[PROBLEM TO WORK ON] In full and without error, repeat the entries below.

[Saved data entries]
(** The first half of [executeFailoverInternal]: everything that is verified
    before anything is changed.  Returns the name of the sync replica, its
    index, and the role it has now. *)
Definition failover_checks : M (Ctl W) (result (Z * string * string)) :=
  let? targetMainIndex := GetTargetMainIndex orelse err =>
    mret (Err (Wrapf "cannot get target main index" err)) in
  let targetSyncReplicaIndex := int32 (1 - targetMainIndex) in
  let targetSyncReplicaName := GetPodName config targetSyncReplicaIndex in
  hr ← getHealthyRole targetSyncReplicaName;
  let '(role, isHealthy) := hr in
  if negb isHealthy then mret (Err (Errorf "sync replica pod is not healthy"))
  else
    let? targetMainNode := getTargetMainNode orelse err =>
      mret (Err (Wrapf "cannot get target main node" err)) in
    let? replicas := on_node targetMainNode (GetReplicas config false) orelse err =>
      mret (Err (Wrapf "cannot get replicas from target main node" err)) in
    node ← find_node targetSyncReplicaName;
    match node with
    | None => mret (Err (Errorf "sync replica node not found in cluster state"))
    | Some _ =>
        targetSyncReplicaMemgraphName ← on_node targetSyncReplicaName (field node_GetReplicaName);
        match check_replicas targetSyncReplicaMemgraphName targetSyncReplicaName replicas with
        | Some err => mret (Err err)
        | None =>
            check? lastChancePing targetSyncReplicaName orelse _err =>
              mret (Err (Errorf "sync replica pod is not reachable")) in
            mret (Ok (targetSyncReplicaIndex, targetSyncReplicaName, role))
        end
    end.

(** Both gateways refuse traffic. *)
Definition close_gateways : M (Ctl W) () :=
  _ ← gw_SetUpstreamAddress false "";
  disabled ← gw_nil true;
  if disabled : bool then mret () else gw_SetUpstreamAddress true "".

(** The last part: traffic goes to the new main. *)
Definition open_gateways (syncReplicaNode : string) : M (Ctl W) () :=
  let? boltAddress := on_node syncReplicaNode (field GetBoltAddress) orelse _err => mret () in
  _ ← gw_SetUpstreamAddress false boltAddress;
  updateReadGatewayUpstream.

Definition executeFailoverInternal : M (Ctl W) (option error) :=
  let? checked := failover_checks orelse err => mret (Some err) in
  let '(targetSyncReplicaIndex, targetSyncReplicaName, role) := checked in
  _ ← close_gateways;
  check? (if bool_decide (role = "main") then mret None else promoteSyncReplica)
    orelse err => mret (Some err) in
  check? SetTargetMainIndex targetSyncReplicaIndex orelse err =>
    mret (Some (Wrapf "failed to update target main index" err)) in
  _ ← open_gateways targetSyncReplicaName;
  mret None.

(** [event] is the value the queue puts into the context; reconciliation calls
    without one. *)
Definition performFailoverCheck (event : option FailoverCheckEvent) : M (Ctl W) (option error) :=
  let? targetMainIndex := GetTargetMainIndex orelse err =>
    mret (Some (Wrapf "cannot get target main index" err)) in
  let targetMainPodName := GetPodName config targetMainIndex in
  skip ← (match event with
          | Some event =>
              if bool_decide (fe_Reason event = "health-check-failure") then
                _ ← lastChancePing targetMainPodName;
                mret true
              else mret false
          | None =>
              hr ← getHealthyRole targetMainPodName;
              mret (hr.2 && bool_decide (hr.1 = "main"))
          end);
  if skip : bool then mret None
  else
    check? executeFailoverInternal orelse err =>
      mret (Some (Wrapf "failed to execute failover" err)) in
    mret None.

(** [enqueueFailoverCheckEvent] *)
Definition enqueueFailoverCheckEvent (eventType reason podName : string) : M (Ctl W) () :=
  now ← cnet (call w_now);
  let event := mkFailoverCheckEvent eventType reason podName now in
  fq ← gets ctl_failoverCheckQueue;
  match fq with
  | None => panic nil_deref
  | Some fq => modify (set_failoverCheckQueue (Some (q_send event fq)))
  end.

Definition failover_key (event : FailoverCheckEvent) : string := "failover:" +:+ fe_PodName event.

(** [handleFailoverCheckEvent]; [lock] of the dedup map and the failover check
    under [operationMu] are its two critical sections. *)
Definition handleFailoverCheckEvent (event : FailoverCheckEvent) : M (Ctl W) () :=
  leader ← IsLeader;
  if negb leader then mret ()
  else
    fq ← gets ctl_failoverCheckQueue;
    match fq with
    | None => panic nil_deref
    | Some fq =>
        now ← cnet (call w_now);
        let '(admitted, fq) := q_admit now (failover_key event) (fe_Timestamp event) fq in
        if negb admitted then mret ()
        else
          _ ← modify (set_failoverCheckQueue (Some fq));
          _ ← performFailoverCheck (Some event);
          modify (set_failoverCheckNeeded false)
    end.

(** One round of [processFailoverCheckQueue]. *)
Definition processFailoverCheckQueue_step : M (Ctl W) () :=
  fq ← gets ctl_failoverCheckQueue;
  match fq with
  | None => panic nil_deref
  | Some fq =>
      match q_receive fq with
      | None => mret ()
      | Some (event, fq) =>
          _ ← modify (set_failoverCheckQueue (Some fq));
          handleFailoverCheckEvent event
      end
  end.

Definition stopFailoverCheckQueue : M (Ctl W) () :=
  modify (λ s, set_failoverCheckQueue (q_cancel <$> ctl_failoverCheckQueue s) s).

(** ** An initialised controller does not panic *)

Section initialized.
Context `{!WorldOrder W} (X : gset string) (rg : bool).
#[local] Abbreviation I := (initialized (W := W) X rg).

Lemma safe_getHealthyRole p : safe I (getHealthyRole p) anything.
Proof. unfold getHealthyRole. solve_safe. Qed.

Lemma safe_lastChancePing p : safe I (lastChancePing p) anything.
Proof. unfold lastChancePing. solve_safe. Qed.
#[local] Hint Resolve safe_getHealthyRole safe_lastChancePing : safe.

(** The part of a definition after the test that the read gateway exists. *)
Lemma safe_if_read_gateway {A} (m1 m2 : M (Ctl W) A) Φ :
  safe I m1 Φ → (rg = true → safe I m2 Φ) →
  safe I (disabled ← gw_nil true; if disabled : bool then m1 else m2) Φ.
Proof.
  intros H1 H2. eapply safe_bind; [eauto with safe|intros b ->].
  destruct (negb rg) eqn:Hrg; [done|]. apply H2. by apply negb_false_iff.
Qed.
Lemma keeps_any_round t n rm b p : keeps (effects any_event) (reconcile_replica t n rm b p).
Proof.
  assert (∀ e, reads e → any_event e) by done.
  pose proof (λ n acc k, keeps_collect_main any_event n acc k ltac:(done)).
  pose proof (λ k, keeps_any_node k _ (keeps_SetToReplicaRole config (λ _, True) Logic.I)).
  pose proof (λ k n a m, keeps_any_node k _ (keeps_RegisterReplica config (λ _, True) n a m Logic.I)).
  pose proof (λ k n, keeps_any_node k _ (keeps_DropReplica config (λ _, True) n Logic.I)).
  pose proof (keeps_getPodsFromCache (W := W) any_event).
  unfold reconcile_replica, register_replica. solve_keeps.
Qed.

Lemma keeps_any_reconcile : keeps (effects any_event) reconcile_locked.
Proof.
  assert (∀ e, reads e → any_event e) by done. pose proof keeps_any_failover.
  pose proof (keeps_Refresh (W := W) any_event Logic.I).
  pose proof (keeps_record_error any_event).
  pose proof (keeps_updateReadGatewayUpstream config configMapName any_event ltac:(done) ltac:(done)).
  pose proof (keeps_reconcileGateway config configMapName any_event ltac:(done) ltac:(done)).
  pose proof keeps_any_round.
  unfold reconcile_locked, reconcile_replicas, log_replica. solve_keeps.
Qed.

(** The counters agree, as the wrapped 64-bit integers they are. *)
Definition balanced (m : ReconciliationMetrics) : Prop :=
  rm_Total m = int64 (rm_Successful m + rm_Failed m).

[SOLUTION TO THIS PROBLEM]
(** The first half of [executeFailoverInternal]: everything that is verified
    before anything is changed.  Returns the name of the sync replica, its
    index, and the role it has now. *)
Definition failover_checks : M (Ctl W) (result (Z * string * string)) :=
  let? targetMainIndex := GetTargetMainIndex orelse err =>
    mret (Err (Wrapf "cannot get target main index" err)) in
  let targetSyncReplicaIndex := int32 (1 - targetMainIndex) in
  let targetSyncReplicaName := GetPodName config targetSyncReplicaIndex in
  hr ← getHealthyRole targetSyncReplicaName;
  let '(role, isHealthy) := hr in
  if negb isHealthy then mret (Err (Errorf "sync replica pod is not healthy"))
  else
    let? targetMainNode := getTargetMainNode orelse err =>
      mret (Err (Wrapf "cannot get target main node" err)) in
    let? replicas := on_node targetMainNode (GetReplicas config false) orelse err =>
      mret (Err (Wrapf "cannot get replicas from target main node" err)) in
    node ← find_node targetSyncReplicaName;
    match node with
    | None => mret (Err (Errorf "sync replica node not found in cluster state"))
    | Some _ =>
        targetSyncReplicaMemgraphName ← on_node targetSyncReplicaName (field node_GetReplicaName);
        match check_replicas targetSyncReplicaMemgraphName targetSyncReplicaName replicas with
        | Some err => mret (Err err)
        | None =>
            check? lastChancePing targetSyncReplicaName orelse _err =>
              mret (Err (Errorf "sync replica pod is not reachable")) in
            mret (Ok (targetSyncReplicaIndex, targetSyncReplicaName, role))
        end
    end.

(** Both gateways refuse traffic. *)
Definition close_gateways : M (Ctl W) () :=
  _ ← gw_SetUpstreamAddress false "";
  disabled ← gw_nil true;
  if disabled : bool then mret () else gw_SetUpstreamAddress true "".

(** The last part: traffic goes to the new main. *)
Definition open_gateways (syncReplicaNode : string) : M (Ctl W) () :=
  let? boltAddress := on_node syncReplicaNode (field GetBoltAddress) orelse _err => mret () in
  _ ← gw_SetUpstreamAddress false boltAddress;
  updateReadGatewayUpstream.

Definition executeFailoverInternal : M (Ctl W) (option error) :=
  let? checked := failover_checks orelse err => mret (Some err) in
  let '(targetSyncReplicaIndex, targetSyncReplicaName, role) := checked in
  _ ← close_gateways;
  check? (if bool_decide (role = "main") then mret None else promoteSyncReplica)
    orelse err => mret (Some err) in
  check? SetTargetMainIndex targetSyncReplicaIndex orelse err =>
    mret (Some (Wrapf "failed to update target main index" err)) in
  _ ← open_gateways targetSyncReplicaName;
  mret None.

(** [event] is the value the queue puts into the context; reconciliation calls
    without one. *)
Definition performFailoverCheck (event : option FailoverCheckEvent) : M (Ctl W) (option error) :=
  let? targetMainIndex := GetTargetMainIndex orelse err =>
    mret (Some (Wrapf "cannot get target main index" err)) in
  let targetMainPodName := GetPodName config targetMainIndex in
  skip ← (match event with
          | Some event =>
              if bool_decide (fe_Reason event = "health-check-failure") then
                _ ← lastChancePing targetMainPodName;
                mret true
              else mret false
          | None =>
              hr ← getHealthyRole targetMainPodName;
              mret (hr.2 && bool_decide (hr.1 = "main"))
          end);
  if skip : bool then mret None
  else
    check? executeFailoverInternal orelse err =>
      mret (Some (Wrapf "failed to execute failover" err)) in
    mret None.

(** [enqueueFailoverCheckEvent] *)
Definition enqueueFailoverCheckEvent (eventType reason podName : string) : M (Ctl W) () :=
  now ← cnet (call w_now);
  let event := mkFailoverCheckEvent eventType reason podName now in
  fq ← gets ctl_failoverCheckQueue;
  match fq with
  | None => panic nil_deref
  | Some fq => modify (set_failoverCheckQueue (Some (q_send event fq)))
  end.

Definition failover_key (event : FailoverCheckEvent) : string := "failover:" +:+ fe_PodName event.

(** [handleFailoverCheckEvent]; [lock] of the dedup map and the failover check
    under [operationMu] are its two critical sections. *)
Definition handleFailoverCheckEvent (event : FailoverCheckEvent) : M (Ctl W) () :=
  leader ← IsLeader;
  if negb leader then mret ()
  else
    fq ← gets ctl_failoverCheckQueue;
    match fq with
    | None => panic nil_deref
    | Some fq =>
        now ← cnet (call w_now);
        let '(admitted, fq) := q_admit now (failover_key event) (fe_Timestamp event) fq in
        if negb admitted then mret ()
        else
          _ ← modify (set_failoverCheckQueue (Some fq));
          _ ← performFailoverCheck (Some event);
          modify (set_failoverCheckNeeded false)
    end.

(** One round of [processFailoverCheckQueue]. *)
Definition processFailoverCheckQueue_step : M (Ctl W) () :=
  fq ← gets ctl_failoverCheckQueue;
  match fq with
  | None => panic nil_deref
  | Some fq =>
      match q_receive fq with
      | None => mret ()
      | Some (event, fq) =>
          _ ← modify (set_failoverCheckQueue (Some fq));
          handleFailoverCheckEvent event
      end
  end.

Definition stopFailoverCheckQueue : M (Ctl W) () :=
  modify (λ s, set_failoverCheckQueue (q_cancel <$> ctl_failoverCheckQueue s) s).

(** ** An initialised controller does not panic *)

Section initialized.
Context `{!WorldOrder W} (X : gset string) (rg : bool).
#[local] Abbreviation I := (initialized (W := W) X rg).

Lemma safe_getHealthyRole p : safe I (getHealthyRole p) anything.
Proof. unfold getHealthyRole. solve_safe. Qed.

Lemma safe_lastChancePing p : safe I (lastChancePing p) anything.
Proof. unfold lastChancePing. solve_safe. Qed.
#[local] Hint Resolve safe_getHealthyRole safe_lastChancePing : safe.

(** The part of a definition after the test that the read gateway exists. *)
Lemma safe_if_read_gateway {A} (m1 m2 : M (Ctl W) A) Φ :
  safe I m1 Φ → (rg = true → safe I m2 Φ) →
  safe I (disabled ← gw_nil true; if disabled : bool then m1 else m2) Φ.
Proof.
  intros H1 H2. eapply safe_bind; [eauto with safe|intros b ->].
  destruct (negb rg) eqn:Hrg; [done|]. apply H2. by apply negb_false_iff.
Qed.
Lemma keeps_any_round t n rm b p : keeps (effects any_event) (reconcile_replica t n rm b p).
Proof.
  assert (∀ e, reads e → any_event e) by done.
  pose proof (λ n acc k, keeps_collect_main any_event n acc k ltac:(done)).
  pose proof (λ k, keeps_any_node k _ (keeps_SetToReplicaRole config (λ _, True) Logic.I)).
  pose proof (λ k n a m, keeps_any_node k _ (keeps_RegisterReplica config (λ _, True) n a m Logic.I)).
  pose proof (λ k n, keeps_any_node k _ (keeps_DropReplica config (λ _, True) n Logic.I)).
  pose proof (keeps_getPodsFromCache (W := W) any_event).
  unfold reconcile_replica, register_replica. solve_keeps.
Qed.

Lemma keeps_any_reconcile : keeps (effects any_event) reconcile_locked.
Proof.
  assert (∀ e, reads e → any_event e) by done. pose proof keeps_any_failover.
  pose proof (keeps_Refresh (W := W) any_event Logic.I).
  pose proof (keeps_record_error any_event).
  pose proof (keeps_updateReadGatewayUpstream config configMapName any_event ltac:(done) ltac:(done)).
  pose proof (keeps_reconcileGateway config configMapName any_event ltac:(done) ltac:(done)).
  pose proof keeps_any_round.
  unfold reconcile_locked, reconcile_replicas, log_replica. solve_keeps.
Qed.

(** The counters agree, as the wrapped 64-bit integers they are. *)
Definition balanced (m : ReconciliationMetrics) : Prop :=
  rm_Total m = int64 (rm_Successful m + rm_Failed m).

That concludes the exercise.